Starting from the line with "From S2P Require", transcribe each line to the end of the records below. Copy them exactly and write nothing else.

** Opening Available data block **

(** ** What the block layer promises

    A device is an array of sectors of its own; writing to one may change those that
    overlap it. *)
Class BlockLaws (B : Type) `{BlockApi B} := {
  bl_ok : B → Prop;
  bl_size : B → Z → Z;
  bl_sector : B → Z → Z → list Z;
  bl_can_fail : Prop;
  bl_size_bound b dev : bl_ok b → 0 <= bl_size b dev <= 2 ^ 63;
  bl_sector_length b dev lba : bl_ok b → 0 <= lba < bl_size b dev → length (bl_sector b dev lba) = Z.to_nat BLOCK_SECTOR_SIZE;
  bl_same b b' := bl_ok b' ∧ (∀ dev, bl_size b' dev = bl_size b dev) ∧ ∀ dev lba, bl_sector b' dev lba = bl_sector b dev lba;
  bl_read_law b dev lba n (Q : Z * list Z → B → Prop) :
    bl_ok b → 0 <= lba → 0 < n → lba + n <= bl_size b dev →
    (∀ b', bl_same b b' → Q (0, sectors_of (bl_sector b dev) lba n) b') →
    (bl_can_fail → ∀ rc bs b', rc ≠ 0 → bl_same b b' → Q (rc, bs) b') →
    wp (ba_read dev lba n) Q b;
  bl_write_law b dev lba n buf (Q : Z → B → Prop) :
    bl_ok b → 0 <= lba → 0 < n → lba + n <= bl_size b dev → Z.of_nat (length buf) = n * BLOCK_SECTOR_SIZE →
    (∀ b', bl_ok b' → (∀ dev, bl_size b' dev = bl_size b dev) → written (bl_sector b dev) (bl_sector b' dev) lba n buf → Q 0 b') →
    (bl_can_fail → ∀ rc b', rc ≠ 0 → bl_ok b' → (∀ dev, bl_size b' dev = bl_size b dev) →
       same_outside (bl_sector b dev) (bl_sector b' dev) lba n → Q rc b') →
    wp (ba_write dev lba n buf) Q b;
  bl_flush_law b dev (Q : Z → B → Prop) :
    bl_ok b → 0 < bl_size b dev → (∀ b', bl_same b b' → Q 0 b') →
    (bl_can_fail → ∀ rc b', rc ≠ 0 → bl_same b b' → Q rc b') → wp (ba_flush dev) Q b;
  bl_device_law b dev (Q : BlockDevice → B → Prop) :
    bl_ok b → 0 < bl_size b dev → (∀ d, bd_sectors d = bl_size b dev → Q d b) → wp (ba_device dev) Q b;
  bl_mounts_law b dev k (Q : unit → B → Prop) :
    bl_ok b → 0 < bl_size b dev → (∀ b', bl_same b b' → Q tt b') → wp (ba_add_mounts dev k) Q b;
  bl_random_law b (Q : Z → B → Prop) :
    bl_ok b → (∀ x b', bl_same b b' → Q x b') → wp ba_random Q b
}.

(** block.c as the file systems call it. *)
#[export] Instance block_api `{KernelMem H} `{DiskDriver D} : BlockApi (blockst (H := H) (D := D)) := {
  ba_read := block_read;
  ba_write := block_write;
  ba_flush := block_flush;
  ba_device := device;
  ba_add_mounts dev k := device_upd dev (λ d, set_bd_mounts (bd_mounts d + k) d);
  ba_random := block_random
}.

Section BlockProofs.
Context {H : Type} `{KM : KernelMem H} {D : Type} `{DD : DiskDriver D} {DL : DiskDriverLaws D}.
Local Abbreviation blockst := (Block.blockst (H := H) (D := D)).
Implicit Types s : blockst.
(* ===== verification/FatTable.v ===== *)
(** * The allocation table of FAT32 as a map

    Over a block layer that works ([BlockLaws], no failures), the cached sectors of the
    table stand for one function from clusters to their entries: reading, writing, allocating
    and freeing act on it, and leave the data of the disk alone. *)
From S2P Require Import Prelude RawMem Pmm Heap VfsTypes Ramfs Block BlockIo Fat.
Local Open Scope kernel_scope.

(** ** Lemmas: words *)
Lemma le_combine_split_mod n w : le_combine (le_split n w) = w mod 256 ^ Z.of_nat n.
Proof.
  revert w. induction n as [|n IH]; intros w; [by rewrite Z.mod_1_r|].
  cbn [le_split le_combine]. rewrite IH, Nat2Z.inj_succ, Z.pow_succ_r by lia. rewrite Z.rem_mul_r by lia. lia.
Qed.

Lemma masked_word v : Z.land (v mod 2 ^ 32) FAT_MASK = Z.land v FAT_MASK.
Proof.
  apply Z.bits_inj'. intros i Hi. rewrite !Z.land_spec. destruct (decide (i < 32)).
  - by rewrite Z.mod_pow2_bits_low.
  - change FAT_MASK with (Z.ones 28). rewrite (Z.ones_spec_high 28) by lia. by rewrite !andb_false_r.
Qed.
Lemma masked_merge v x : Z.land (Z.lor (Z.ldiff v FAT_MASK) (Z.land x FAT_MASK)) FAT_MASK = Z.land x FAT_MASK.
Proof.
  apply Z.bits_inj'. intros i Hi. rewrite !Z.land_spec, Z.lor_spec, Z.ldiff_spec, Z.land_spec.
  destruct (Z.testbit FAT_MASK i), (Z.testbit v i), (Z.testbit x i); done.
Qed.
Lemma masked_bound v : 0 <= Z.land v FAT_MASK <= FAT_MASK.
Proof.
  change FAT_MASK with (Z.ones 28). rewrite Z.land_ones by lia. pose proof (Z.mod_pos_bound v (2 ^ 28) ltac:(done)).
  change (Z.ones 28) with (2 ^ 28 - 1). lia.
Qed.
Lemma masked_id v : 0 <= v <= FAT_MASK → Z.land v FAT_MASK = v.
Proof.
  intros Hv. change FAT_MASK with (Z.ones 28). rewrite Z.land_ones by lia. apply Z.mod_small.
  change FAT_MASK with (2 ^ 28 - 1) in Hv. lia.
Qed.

** Closing Available data block **

• [Reply]:
From S2P Require Import Prelude RawMem Pmm Heap VfsTypes Ramfs Block BlockIo Fat.
Local Open Scope kernel_scope.

(** ** Lemmas: words *)
Lemma le_combine_split_mod n w : le_combine (le_split n w) = w mod 256 ^ Z.of_nat n.
Proof.
  revert w. induction n as [|n IH]; intros w; [by rewrite Z.mod_1_r|].
  cbn [le_split le_combine]. rewrite IH, Nat2Z.inj_succ, Z.pow_succ_r by lia. rewrite Z.rem_mul_r by lia. lia.
Qed.

Lemma masked_word v : Z.land (v mod 2 ^ 32) FAT_MASK = Z.land v FAT_MASK.
Proof.
  apply Z.bits_inj'. intros i Hi. rewrite !Z.land_spec. destruct (decide (i < 32)).
  - by rewrite Z.mod_pow2_bits_low.
  - change FAT_MASK with (Z.ones 28). rewrite (Z.ones_spec_high 28) by lia. by rewrite !andb_false_r.
Qed.
Lemma masked_merge v x : Z.land (Z.lor (Z.ldiff v FAT_MASK) (Z.land x FAT_MASK)) FAT_MASK = Z.land x FAT_MASK.
Proof.
  apply Z.bits_inj'. intros i Hi. rewrite !Z.land_spec, Z.lor_spec, Z.ldiff_spec, Z.land_spec.
  destruct (Z.testbit FAT_MASK i), (Z.testbit v i), (Z.testbit x i); done.
Qed.
Lemma masked_bound v : 0 <= Z.land v FAT_MASK <= FAT_MASK.
Proof.
  change FAT_MASK with (Z.ones 28). rewrite Z.land_ones by lia. pose proof (Z.mod_pos_bound v (2 ^ 28) ltac:(done)).
  change (Z.ones 28) with (2 ^ 28 - 1). lia.
Qed.
Lemma masked_id v : 0 <= v <= FAT_MASK → Z.land v FAT_MASK = v.
Proof.
  intros Hv. change FAT_MASK with (Z.ones 28). rewrite Z.land_ones by lia. apply Z.mod_small.
  change FAT_MASK with (2 ^ 28 - 1) in Hv. lia.
Qed.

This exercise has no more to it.